Thanks @mr-zwets and @A60AB5450353F40E for the comments! Sorry for the stream of consciousness below:

I'm not certain yet what my preferred "best practice" is for commitment schemes of SequentialNftCollections (or if that's what we should call them), but I think it's important to settle on a recommendation. If we start with a well thought-out default, the ecosystem might remain more coherent for developers and compatible across UIs.

NFT ticker symbols

It seems especially valuable to standardize a baseline mapping between commitment contents and numbered "ticker symbols", e.g. SOMENAME-1, SOMENAME-2, etc. An alternative option here is to use the hex-encoding itself, e.g. SOMENAME-01, SOMENAME-1F, SOMENAME-FF01, though hex encoding is not intuitive to non-technical users, and I think the ultimate result would be for many projects to end up with their own number-based scheme i.e. multiple standards (and worse, SOMENAME-20 means two different values if one is decimal and the other is hex). On the other hand, a positive, decimal integers standard is simple and non-controversial (already widely used in other ecosystems), so I doubt many projects will care to deviate if we begin with a clear way to translate between commitments and numbers.

Parsable NFT ticker symbols

Longer term, it will be possible for the more specialized "parsable" NFTs to also have comprehensible ticker symbols. E.g. on-chain options contracts might mirror those from legacy finance: XAMPL-20231115-C012345678; pledge receipts might display both order and value: CAMPAIGN2023-21-100 (pledge 21, 100 units); etc.

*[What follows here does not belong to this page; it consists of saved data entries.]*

(** C11: For an interval, the walk always ends with a prefix of it.  The
    prefix is covered without a gap by stored, eligible certificates of the
    seller; when it is not the whole interval, no eligible certificate holds
    the instant it stops at; and no other choice of eligible certificates covers
    the interval with fewer of them. *)
Theorem selection_covers (certificates : list doc) seller from to now : from < to ->
  exists selected reach, coverage_prefix certificates seller (VDate true from) (VDate true to) now = Ok (selected, reach) /\
    from <= reach <= to /\ (forall c, c ∈ selected -> c ∈ certificates /\ eligible seller now c = true) /\ covers selected from reach /\
    (reach < to -> forall c, c ∈ certificates -> eligible seller now c = true -> ~ spans reach c) /\
    (forall l, (forall c, c ∈ l -> c ∈ certificates /\ eligible seller now c = true) -> covers l from to -> (length selected <= length l)%nat).
Proof.
  intros Hlt. unfold coverage_prefix. rewrite (proj2 (Z.ltb_lt _ _) Hlt). cbv zeta. set (cands := List.filter _ certificates).
  destruct (cover _ cands from to) as [selected cursor] eqn:Hc. exists selected, (Z.min cursor to). split; [done|].
  destruct (cover_spec cands to _ _ _ _ Hc) as [Hg Hmax]; [pose proof (ahead_length cands from); lia|].
  destruct (gapless_covers _ _ _ _ _ Hg) as [Hle _]. split; [lia|].
  destruct (selection_facts certificates seller from to now selected (Z.min cursor to) Hlt) as [Hsel Hcov];
    [unfold coverage_prefix; rewrite (proj2 (Z.ltb_lt _ _) Hlt); cbv zeta; fold cands; by rewrite Hc|].
  split; [done|]. split; [done|]. split.
  - intros Hr c Hin Hel. rewrite Z.min_l by lia. apply Hmax; [lia|]. by apply elem_of_filter_list.
  - intros l Hl Hcl. eapply cover_shortest; [done| |done]. intros c Hin. apply elem_of_filter_list. by apply Hl.
Qed.
End Selected.

(** ** Windows *)

(** Consecutive windows from [from] to [to], none longer than ten days, each but
    the last as long as that. *)
Fixpoint tiles (run : string) (index from to : Z) (ws : list RunWindow) : Prop :=
  match ws with
  | [] => from = to
  | w :: ws => w = {| w_run_id := run; w_index := index; w_start := from; w_end := window_end from to |} /\ from < w_end w <= from + WINDOW_DAYS * day /\
               tiles run (index + 1) (w_end w) to ws
  end.

Lemma window_advances from to : from < to -> from < window_end from to <= from + WINDOW_DAYS * day /\ window_end from to <= to.
Proof. unfold window_end. assert (0 < WINDOW_DAYS * day) by (by vm_compute). lia. Qed.

Lemma windows_tile fuel run index from to : from <= to -> to - from <= Z.of_nat fuel * (WINDOW_DAYS * day) ->
  tiles run index from to (windows_from fuel run index from to).
Proof.
  assert (Hspan : 0 < WINDOW_DAYS * day) by (by vm_compute). revert index from. induction fuel as [|fuel IH]; intros index from Hle Hf; [change (Z.of_nat 0) with 0 in Hf; cbn [windows_from tiles]; lia|]. cbn [windows_from].
  destruct (Z.ltb_spec from to) as [Hlt|Hge]; cbn; [|lia]. pose proof (window_advances from to Hlt) as [Hw Hto].
  repeat split; [lia..|]. apply IH; [done|]. unfold window_end.
  rewrite Nat2Z.inj_succ, Z.mul_succ_l in Hf. destruct (Z.min_spec (from + WINDOW_DAYS * day) to) as [[_ ->]|[_ ->]]; [lia|nia].
Qed.

Section Partition.
Context `{Sha256}.

Lemma partition_tiles b : start b < stop b -> tiles (run_id b) 0 (start b) (stop b) (partition_windows b).
Proof.
  intros Hlt. apply windows_tile; [lia|]. unfold rounds. assert (Hspan : 0 < WINDOW_DAYS * day) by (by vm_compute).
  generalize dependent (WINDOW_DAYS * day). intros span Hspan. assert (0 <= (stop b - start b) / span) by (apply Z.div_pos; lia).
  rewrite Z2Nat.id by lia. pose proof (Z.mul_succ_div_gt (stop b - start b) span Hspan). lia.
Qed.
Lemma partition_not_empty b : start b < stop b -> partition_windows b <> [].
Proof. intros Hlt Hw. pose proof (partition_tiles b Hlt) as Ht. rewrite Hw in Ht. cbn in Ht. lia. Qed.
End Partition.

(** ** From its making to a read *)

(** A document as a client reads it back. *)
Definition stored (aware : bool) (d : doc) : doc := decode_doc aware (encode_doc d).
Definition stored_val (aware : bool) (v : val) : val := bson_decode aware (bson_encode v).
Lemma stored_get aware d k : doc_get (stored aware d) k = stored_val aware (doc_get d k).
Proof. unfold stored, decode_doc, encode_doc, doc_get, stored_val. rewrite !lookup_fmap. by destruct (d !! k). Qed.
Lemma stored_dom aware d : dom (stored aware d) = dom d.
Proof. unfold stored, decode_doc, encode_doc. by rewrite !dom_fmap_L. Qed.
Lemma stored_at aware d k v : doc_at d k = Ok v -> doc_at (stored aware d) k = Ok (stored_val aware v).
Proof. unfold doc_at, stored, decode_doc, encode_doc, stored_val. rewrite !lookup_fmap. destruct (d !! k); [|done]. by intros [= ->]. Qed.

Lemma floor_ms_add a n : floor_ms (a + n * millisecond) = floor_ms a + n * millisecond.
Proof. unfold floor_ms, millisecond. rewrite Z.div_add by lia. apply Z.mul_add_distr_r. Qed.

Lemma text_length s : blank s = false -> (1 <=? Z.of_nat (String.length (strip s))) = true.
Proof. unfold blank. destruct (strip s); [done|]. intros _. apply Z.leb_le. cbn [String.length]. lia. Qed.

(** A field of a display is its last binding. *)
Fixpoint last_of (kvs : list (string * val)) (k : string) (v : val) : val :=
  match kvs with [] => v | (k', v') :: kvs => last_of kvs k (if String.eqb k' k then v' else v) end.
Lemma mk_doc_get kvs k : doc_get (mk_doc kvs) k = last_of kvs k VNone.
Proof.
  unfold mk_doc. change VNone with (doc_get ∅ k). generalize (∅ : doc). induction kvs as [|[k' v] kvs IH]; intros d; cbn; [done|].
  rewrite IH. f_equal. destruct (String.eqb_spec k' k) as [->|Hk]; [apply doc_get_insert|by apply doc_get_insert_ne].
Qed.
Ltac fields := cbn [last_of String.eqb Ascii.eqb Bool.eqb].

(** The check a result passed. *)
Ltac passed H := match type of H with (if ?b then _ else _) = Ok _ => let E := fresh "E" in destruct b eqn:E; [first [discriminate H|idtac]|first [discriminate H|idtac]] end.

Section Serves.
Context `{PyRepr} `{Sha256}.
Hypothesis digests_are_texts : forall s, blank (sha256_hex s) = false.

Definition evidence_ok (e : evidence) : Prop :=
  blank (e_seller_id e) = false /\ blank (e_source_identity e) = false /\ blank (e_acquisition_fingerprint e) = false /\
  blank (e_membership_hash e) = false /\ blank (e_read_model_fingerprint e) = false /\
  (e_kind e = "legacy_joint_snapshot"%string -> e_source_fingerprint e = None) /\ floor_ms (e_date_from e) < floor_ms (e_date_to e).

Lemma made_certificate_identity e now d : make_certificate e now = Ok d ->
  certificate_identity (e_seller_id e) (e_kind e) (e_source_identity e) = Ok (text_at d "_id") /\ string_in (e_kind e) KINDS = true.
Proof using Type.
  unfold make_certificate. intros Hm. passed Hm. passed Hm. result_inv. rewrite E1. split; [done|].
  unfold certificate_identity in E1. by destruct (string_in (e_kind e) KINDS).
Qed.

(** The certificate has the schema, stored or not. *)
Lemma made_certificate_fields e now d aware : evidence_ok e -> make_certificate e now = Ok d -> fields_ok (stored aware d) = true.
Proof using digests_are_texts.
  intros (Hs & Hi & Ha & Hm & Hr & Hl & Hd) Hmade. pose proof (made_certificate_identity _ _ _ Hmade) as [_ Hk].
  unfold make_certificate in Hmade. passed Hmade. passed Hmade. result_inv.
  unfold fields_ok. rewrite stored_dom. apply andb_true_iff. split; [by vm_compute|].
  unfold certificate_identity in E1. passed E1. injection E1 as Hid. cbn [certificate_schema forallb fst snd]. rewrite !stored_get, !mk_doc_get. fields.
  unfold field_ok. cbn -[Z.leb Z.of_nat strip String.eqb string_in]. rewrite !text_length by (by rewrite <- ?Hid). clear Hid E E2.
  unfold string_in, KINDS in Hk. cbn [existsb] in Hk. rewrite Hk. destruct (e_source_fingerprint e); cbn -[Z.leb]; lia.
Qed.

We'd need either application-specific standards or a common extension to map field values to some sort of ticker symbol template. (We can let future projects figure that out though.)

On encoding positive integer NFT identifiers

There are really two options for creating sets of unique NFTs:

  1. mint them all in some initial transaction(s) and then destroy all minting tokens, or
  2. assign all minting tokens to covenants that will provably refuse to create duplicate NFTs.

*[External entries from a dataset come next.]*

Lemma guard_declined (clock : nat -> Z) (o : DevolucionesOperationContext) f n s : ops_ok s -> fenced (o_seller_id o) (o_scope o) f s -> o_fence o < f ->
  exists n', _guard clock o n s = Ok (false, n', s).
Proof using Type.
  intros Hok Hf Hlt. unfold _guard, call, tx_bind, tx_now. set (m := MUpdateOne _ _ _ false).
  pose proof (ref_mongo_ok (clock n) m s) as Hr. destruct (ref_mongo (clock n) m s) as [s' r]. cbn in Hr.
  destruct Hr as [(i & d & [Hd Hm] & _)|[_ [-> ->]]]; [|by eexists]. exfalso.
  pose proof (superseded_unguarded (clock n) s o f Hok Hf Hlt i d Hd). congruence.
Qed.
Lemma plainly_declines {A : Type} (no : A) (t : (nat -> Z) -> dtx A) (w : sworld database) :
  (forall clock n, exists n', t clock n (others (w_turn w) (w_store w)) = Ok (no, n', others (w_turn w) (w_store w))) -> declines no (plainly t) w.
Proof using Type.
  intros Ht. unfold declines, plainly, transact, act_bind, act_lift, g_lift.
  destruct (faults (w_turn w)) as [|e|e|]; cbn [w_store fst snd]; try (split; [right; by eexists|right; by eexists]);
    destruct (Ht (readings (w_turn w)) 0%nat) as [n' ->]; (split; [|right; by eexists]); cbn; eauto.
Qed.
End Steps.

Section Superseded.
Context `{MongoConf} `{PyRepr} `{Sha256} `{Surrounding database}.
#[local] Instance operations_tracked : Tracked := {| track_operations := True; track_certificate := fun _ => False |}.
Lemma moves_operations s s' : moves s s' -> operations_kept s s'.
Proof using Type. intros [Ho _]. by apply Ho. Qed.
Lemma operations_moves s s' : operations_kept s s' -> moves s s'.
Proof using Type. intros Ho. by split. Qed.
Hypothesis others_keep : forall n s, operations_kept s (others n s).
Lemma others_move n s : moves s (others n s).
Proof using others_keep. by apply operations_moves. Qed.
Lemma operations_steps steps w : Forall (lawful operations_kept) steps -> operations_kept (w_store w) (w_store (run_steps steps w)).
Proof using others_keep.
  intros Hl. apply moves_operations, forward_steps; [exact others_move|]. eapply Forall_impl; [exact Hl|]. intros st. apply lawful_mono. intros s s'. by apply operations_moves.
Qed.

(** An acquisition takes a fence above the one before. *)
Lemma acquire_fences (seller scope i t : string) (source : option string) (inv comp : bool) (w : sworld database) o w' : ops_ok (w_store w) ->
  acquire_devoluciones_operation seller scope i t source inv comp w = (Ok o, w') ->
  ops_ok (w_store w') /\ o_seller_id o = strip seller /\ o_scope o = strip scope /\ fenced (strip seller) (strip scope) (o_fence o) (w_store w') /\
  forall f, fenced (strip seller) (strip scope) f (w_store w) -> f < o_fence o.
Proof using others_keep.
  intros Hok Ha. destruct (acquire_ok others_move _ _ _ _ _ _ _ _ _ _ Ha) as (s & Hm & [Hm' Hacq]). apply moves_operations in Hm, Hm'.
  destruct (Hm Hok) as [Hok1 Hk]. destruct (Hm' Hok1) as [Hok2 _]. destruct (Hacq Hok1) as (Hs & Hsc & Hf & Hbelow). repeat split; [done..|].
  intros f Hf'. by apply Hbelow, Hk.
Qed.

Lemma create_declines (b : RunBinding) (o : DevolucionesOperationContext) (created_at : option val) (w : sworld database) :
  (forall n clock m, exists m', _guard clock o m (others n (w_store w)) = Ok (false, m', others n (w_store w))) -> declines false (create b o created_at) w.
Proof using Type.
  intros Hg. assert (Hp : forall t n, declines false (plainly (fun clock => create_tx clock b o t)) {| w_store := w_store w; w_turn := n |}).
  { intros t n. apply plainly_declines. intros clock m. unfold create_tx, tx_bind. cbn [w_store w_turn]. destruct (Hg n clock m) as [m' ->]. by eexists. }
  unfold create, act_bind. destruct w as [s n], created_at as [v|]; cbn [act_lift act_now w_store w_turn] in *; [|exact (Hp (readings n 0%nat) (S n))].
  destruct (_utc v) as [t|e]; [apply Hp|]. split; [right; by eexists|by left].
Qed.

(** C10: Of two acquisitions of the operation of a seller and a scope, with any
    steps of any workers after each, the second has the
    higher fence, and the first owner changes nothing any more, as long as the
    others and the callers' own writers leave the documents of the operations to
    the library (certificates they may write and remove): a write under its
    guard, a heartbeat and the finishing raise, creating a run and preparing a
    window answer [False] or raise, reading the next window answers [None] or
    raises, and each leaves the database as the others leave it. *)
Theorem superseded_operation_never_writes {A : Type} (seller scope i t i' t' : string) (source source' : option string) (inv comp inv' comp' : bool)
    (steps steps' : list returns_step) (w0 w1 w2 : sworld database) (old new : DevolucionesOperationContext)
    (checkpoint : doc) (writer : (nat -> Z) -> dtx A) (handled succeeded : bool) (error : option string)
    (b : RunBinding) (created_at : option val) (window : RunWindow) (key run : string) :
  ops_ok (w_store w0) -> Forall (lawful operations_kept) steps -> Forall (lawful operations_kept) steps' ->
  acquire_devoluciones_operation seller scope i t source inv comp w0 = (Ok old, w1) ->
  acquire_devoluciones_operation seller scope i' t' source' inv' comp' (run_steps steps w1) = (Ok new, w2) ->
  let w := run_steps steps' w2 in
  o_fence old < o_fence new /\ writes_nothing (guarded_devoluciones_write old (o_seller_id old) checkpoint writer handled) w /\
  writes_nothing (heartbeat_devoluciones_operation old) w /\ writes_nothing (finish_devoluciones_operation old succeeded error) w /\
  declines false (create b old created_at) w /\ declines false (prepare window old key) w /\ declines None (read_next run old) w.
Proof using others_keep.
  intros Hok Hl Hl' Hold Hnew. cbv zeta.
  destruct (acquire_fences _ _ _ _ _ _ _ _ _ _ Hok Hold) as (Hok1 & Hs & Hsc & Hf1 & _). destruct (operations_steps steps w1 Hl Hok1) as [Hok2 Hk2].
  destruct (acquire_fences _ _ _ _ _ _ _ _ _ _ Hok2 Hnew) as (Hok3 & _ & _ & Hf3 & Hbelow). pose proof (Hbelow _ (Hk2 _ _ _ Hf1)) as Hlt.
  destruct (operations_steps steps' w2 Hl' Hok3) as [Hok4 Hk4]. rewrite <- Hs, <- Hsc in Hf3. pose proof (Hk4 _ _ _ Hf3) as Hf4.
  set (w := run_steps steps' w2) in *. assert (Hk : forall n, ops_ok (others n (w_store w)) /\ fenced (o_seller_id old) (o_scope old) (o_fence new) (others n (w_store w))).
  { intros n. destruct (others_keep n (w_store w) Hok4) as [Hok5 Hk5]. split; [done|]. by apply Hk5. }
  assert (Hg : forall n clock m, exists m', _guard clock old m (others n (w_store w)) = Ok (false, m', others n (w_store w))) by (intros n clock m; eapply guard_declined; [apply Hk..|done]).
  split; [done|]. split; [eapply guarded_stopped; [apply Hk..|done]|]. split; [eapply owner_stopped; [apply Hk..|done]|].
  split; [eapply owner_stopped; [apply Hk..|done]|]. split; [|split].
  - by apply create_declines.
  - apply plainly_declines. intros clock n. unfold prepare_tx, tx_bind. destruct (Hg (w_turn w) clock n) as [n' ->]. by eexists.
  - apply plainly_declines. intros clock n. unfold read_next_tx, tx_bind. destruct (Hg (w_turn w) clock n) as [n' ->]. by eexists.
Qed.
End Superseded.

Section Immutable.
Context `{MongoConf} `{PyRepr} `{Sha256} `{Surrounding database}.
Variable i : string.
#[local] Instance certificate_tracked : Tracked := {| track_operations := False; track_certificate := eq i |}.
Lemma moves_certificate s s' : moves s s' -> certificate_kept i s s'.
Proof using Type. intros [_ Hc]. by apply Hc. Qed.
Lemma certificate_moves s s' : certificate_kept i s s' -> moves s s'.
Proof using Type. intros Hc. split; [done|]. by intros j <-. Qed.
Hypothesis others_keep : forall n s, certificate_kept i s (others n s).

(** C40: The library never removes a certificate and never changes its
    acquisition evidence: a stored certificate that the others and the callers'
    own writers keep is still stored, with the same seller, kind, interval,
    source, fingerprints and expected count, whatever steps of the library
    follow - publications under its identity and invalidations included. *)
Theorem evidence_is_immutable (steps : list returns_step) (w : sworld database) (d : doc) : Forall (lawful (certificate_kept i)) steps -> w_store w !! (CERTIFICATES, i) = Some d ->
  exists d', w_store (run_steps steps w) !! (CERTIFICATES, i) = Some d' /\ forall k, k ∈ evidence_fields -> d' !! k = d !! k.
Proof using others_keep.
  intros Hl. apply moves_certificate, forward_steps; [intros n s; by apply certificate_moves|]. eapply Forall_impl; [exact Hl|]. intros st. apply lawful_mono.
  intros s s'. by apply certificate_moves.
Qed.
End Immutable.

(** ** Changed claims *)

Section Impact.
Context `{MongoConf} `{PyRepr} `{Sha256}.

(** A return of the seller, created at [us]. *)
Definition is_return (seller : string) (c : doc) (us : Z) : Prop :=
  py_str (doc_get c "seller_id") = seller /\ doc_get c "type" = VStr "returns" /\ exists aware, doc_get c "date_created" = VDate aware us.
(** A stored certificate of the seller whose interval holds [us]. *)
Definition certifies (seller : string) (us : Z) (e : doc) : Prop :=
  e !! "seller_id"%string = Some (VStr seller) /\ exists w w' from to, e !! "date_from"%string = Some (VDate w from) /\ e !! "date_to"%string = Some (VDate w' to) /\ from <= us < to.
Definition all_stale (seller : string) (us : Z) (s : database) : Prop :=
  forall i e, s !! (CERTIFICATES, i) = Some e -> certifies seller us e -> e !! "state"%string = Some (VStr "stale").

Lemma impact_finds seller claims c us : Some c ∈ claims -> is_return seller c us -> (impact seller claims).2 = true \/ us ∈ (impact seller claims).1.
Proof using Type.
  intros Hin (Hs & Ht & aware & Hd). induction claims as [|x claims IH]; [by apply not_elem_of_nil in Hin|].
  apply elem_of_cons in Hin as [<-|Hin].
  - cbn. destruct (impact seller claims) as [dates unknown]. rewrite Hs, String.eqb_refl. unfold has_key. destruct (c !! "type"%string) eqn:E; cbn; [|by left].
    rewrite Ht, Hd. cbn. destruct unknown; [by left|right; by left].
  - specialize (IH Hin). cbn. destruct x as [x|]; [|done]. destruct (impact seller claims) as [dates unknown]. cbn in *.
    destruct (_ || _); [by left|]. destruct (py_eq _ _); [|done]. destruct (doc_get x "date_created"); try (by left). destruct IH as [|IH]; [by left|right; by right].
Qed.

Lemma invalidated_state now reason (e e' : doc) : apply_update now false (invalidation reason) e = Some e' -> e' !! "state"%string = Some (VStr "stale").
Proof using Type.
  cbn. repeat case_match; cbn; intros Ha; simplify_eq; by doc_simp.
Qed.

(** A date in the interval is found by the query on the interval. *)
Lemma certified_matches now seller us e dates : floor_ms us = us -> certifies seller us e -> us ∈ dates ->
  matches now (FAnd (eqs [("seller_id"%string, VStr seller)] ++ [covering_any "date_to" dates])) e = true.
Proof using Type.
  intros Hfl (Hs & w & w' & from & to & Hfrom & Hto & Hus) Hin. cbn. rewrite (match_eq_text e _ _ Hs). cbn. rewrite andb_true_r. apply existsb_exists.
  exists (FAnd [FRel RLte ["date_from"%string] (VDate true us); FRel RGt ["date_to"%string] (VDate true us)]). split; [apply in_map_iff; exists us; split; [done|by apply list_elem_of_In]|].
  cbn. rewrite Hfrom, Hto. cbn. unfold meets, rel_test, bson_cmp. cbn. rewrite Hfl.
  destruct (Z.compare_spec from us), (Z.compare_spec to us); try lia; done.
Qed.

Lemma impact_invalidates (clock : nat -> Z) seller claims reason s c us : Some c ∈ claims -> is_return seller c us -> floor_ms us = us ->
  twp (invalidate_claim_impact clock seller claims reason) (fun _ s' => all_stale seller us s') s.
Proof using Type.
  intros Hin Hret Hfl. pose proof (impact_finds _ _ _ _ Hin Hret) as Hfound. unfold invalidate_claim_impact. destruct (impact seller claims) as [dates unknown]. cbn in Hfound.
  destruct (negb unknown && is_nil dates) eqn:Hnone.
  { exfalso. apply andb_true_iff in Hnone as [Hu Hn]. destruct Hfound as [->|Hd]; [done|]. destruct dates; [by apply not_elem_of_nil in Hd|done]. }
  cbv zeta. apply twp_bind, twp_call. intros now0 r0 s1 _. apply twp_bind, twp_call. intros now r s' Hup. apply twp_ret.
  intros i e He Hcert. destruct Hup as [(n & m & _ & _ & _ & _ & Hup)|(_ & _ & Hr)]; [|done]. specialize (Hup i).
  destruct (s1 !! (CERTIFICATES, i)) as [e0|]; [|congruence].
  destruct (matches now _ e0) eqn:Hm; [destruct Hup as (e' & Ha & He'); rewrite He in He'; injection He' as ->; by eapply invalidated_state|].
  exfalso. rewrite He in Hup. injection Hup as ->. apply not_true_iff_false in Hm. apply Hm. destruct unknown.
  - cbn. rewrite (match_eq_text e0 _ _ (proj1 Hcert)). done.
  - destruct Hfound as [|Hd]; [done|]. by apply (certified_matches now seller us e0 dates).
Qed.

(** ** A guarded write of a claim or an order *)

Definition ids_ok (c : string) (s : database) : Prop := forall i d, s !! (c, i) = Some d -> d !! "_id"%string = Some (VStr i).
(** The document a guarded write compares. *)
Definition resource_at (kind seller i : string) (s : database) : option doc :=
  match s !! (kind, i) with Some d => if match_eq d ["seller_id"%string] (VStr seller) then Some (dec d) else None | None => None end.
Lemma find_resource (clock : nat -> Z) kind seller v s : ids_ok kind s ->
  twp (stored_resource clock seller (Some (kind, v))) (fun r s' => s' = s /\ r = resource_at kind seller (py_str v) s) s.
Proof using Type.
  intros Hids. cbn [stored_resource]. eapply twp_mono; [apply call_find|]. cbv beta. intros r s' [-> Hr]. split; [done|]. unfold resource_at.
  assert (Hq : forall now i d, s !! (kind, i) = Some d -> matches now (FAnd (eqs [("_id", VStr (py_str v)); ("seller_id", VStr seller)]%string)) d
    = (String.eqb (py_str v) i && match_eq d ["seller_id"%string] (VStr seller))).
  { intros now i d Hd. cbn. rewrite andb_true_r. f_equal. unfold match_eq at 1. cbn. rewrite (Hids i d Hd). cbn. unfold meets. cbn. by rewrite !orb_false_r. }
  destruct r as [e|].
  - destruct Hr as (now & i & d & [Hd Hm] & ->). rewrite (Hq now i d Hd) in Hm. apply andb_true_iff in Hm as [Hi Hm]. apply String.eqb_eq in Hi as ->. by rewrite Hd, Hm.
  - destruct Hr as [now Hn]. destruct (s !! (kind, py_str v)) as [d|] eqn:Hd; [|done]. specialize (Hn _ _ Hd). rewrite (Hq now _ d Hd), String.eqb_refl in Hn.
    cbn in Hn. by rewrite Hn.
Qed.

Some benefits of encoding individual NFT identifiers as VM numbers:

  1. Primary benefit: make uniqueness-enforcing covenant clauses simple and cheap (1-byte, OP_1ADD). I haven't figured out the cheapest construction for incrementing an unsigned big-endian number, i.e. 00, 01, ... 7f, 80, 81, .. ff, 0100 ... (have you tried that A60AB5450353F40E?), but my attempts so far seem to add a lot of weight to contracts.
  2. Also better consistency between "sequential" and "parsable" NFTs in converting commitment values to ticker symbol suffixes (since most decentralized applications are going to prefix NFT types with OP_1-OP_16, see "Token API single-byte bias").
  3. Clear existing standard: for a new unsigned integer encoding requires specification and implementation of edge cases: is 0 an empty commitment or 00?

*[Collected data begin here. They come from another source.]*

(** * The versioned resource store and the integration router

    A shallow embedding of [shared/base_service.py] (the generic FHIR
    resource store, its query engine, event publisher and capability
    statement) and of [services/integration-engine/app/main.py] (the
    message router), followed by the properties of the two that the
    design document states.

    Conventions.
    - A Python [str] is held as its UTF-8 encoding, one [ascii] for each
      byte; its length and the one character a LIKE pattern's [_]
      stands for are counted in characters, not bytes.
    - A Python [dict] holding JSON is an association list read with
      [dict_get] and written with [dict_set]; both work on the first
      binding of a key, so the laws of a dictionary hold of every list.
    - What a call draws from outside (a fresh UUID, the clock) is an
      explicit input of the call.
    - A function that can raise returns a [result]; a function that also
      changes state returns the new state paired with the [result].
    - The database is the table [fhir_resources] as a list of rows in
      insertion order. Its primary key on [id] and the width of that
      column, [String(64)], are enforced at INSERT; LIMIT and OFFSET are
      the server's [bigint]. *)

From Stdlib Require Import ZArith String Ascii List Bool Lia.
From Stdlib Require Import Decimal DecimalString DecimalPos DecimalZ.
From stdpp Require Import base list gmap strings.

Set Warnings "-register-all".
Open Scope string_scope.

(* ================================================================== *)
(** * Python values *)
(* ================================================================== *)

Module Py.

(** A JSON value as [json.loads] and [request.json()] deliver it.
    Numbers are the integers. *)
Inductive json : Type :=
| JNull
| JBool (b : bool)
| JNum (n : Z)
| JStr (s : string)
| JArr (xs : list json)
| JObj (kvs : list (string * json)).

(** A Python [dict] with string keys. *)
Definition dict : Type := list (string * json).

(** Exceptions that the embedded code raises or lets through. *)
Inductive exn : Type :=
| HTTPException (status_code : Z) (detail : string)
| IntegrityError            (* primary key violated at commit *)
| DBAPIError                (* the driver or the server rejects a statement *)
| DataError                 (* the server rejects a value: too long for its
                               column, or out of range *)
| ValueError (text : string)
| AttributeError (text : string)
| TypeError (text : string)
| AMQPError (text : string) (* a broker call fails *)
| RedisError (text : string)
| OSError (text : string).  (* [print] fails *)

Inductive result (A : Type) : Type :=
| Ok (a : A)
| Raise (e : exn).
Arguments Ok {A} a.
Arguments Raise {A} e.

Some downsides of using the VM number encoding:

  1. Reading the "NFT ticker symbol" of a sequential NFT requires a VM number implementation.
    1. This is annoying, but I think libraries will ultimately hide this from developers completely. E.g. Libauth (and other libraries) are already going to need an importMetadataRegistry function that safely imports, decodes, and validates registries. For that code to support parsable NFTs, it's already going to have a VM number implementation and more.
  2. Wastes a byte in the negative space between 128 and 255, and also between 32768 and 65535 for collections that get that large (saves a byte for NFT 0 though).
    1. Those 1-byte savings realistically only applies to NFTs 128 through 255 for most collections, at the cost of significant added weight in the minting covenant for all minting transactions (and any other transactions that carry along the additional bytecode)
    2. Worth observing that it is impossible for collections to even get to the larger range without multiple transactions and therefore using minting NFTs, so creating provably-limited collections from "constructor contracts" isn't really feasible unless you encode the values as VM numbers (unless we find a cheap construction for incrementing an unsigned big-endian number?); so this might encourage a minority competing standard for projects that need that pre-mint provable behavior.

As @A60AB5450353F40E notes, the registry schema (and our proposed NFT ticker symbol scheme) supports associating metadata with non-VM-number commitments either way. So we're really only deciding on a standard recommendation for issuers.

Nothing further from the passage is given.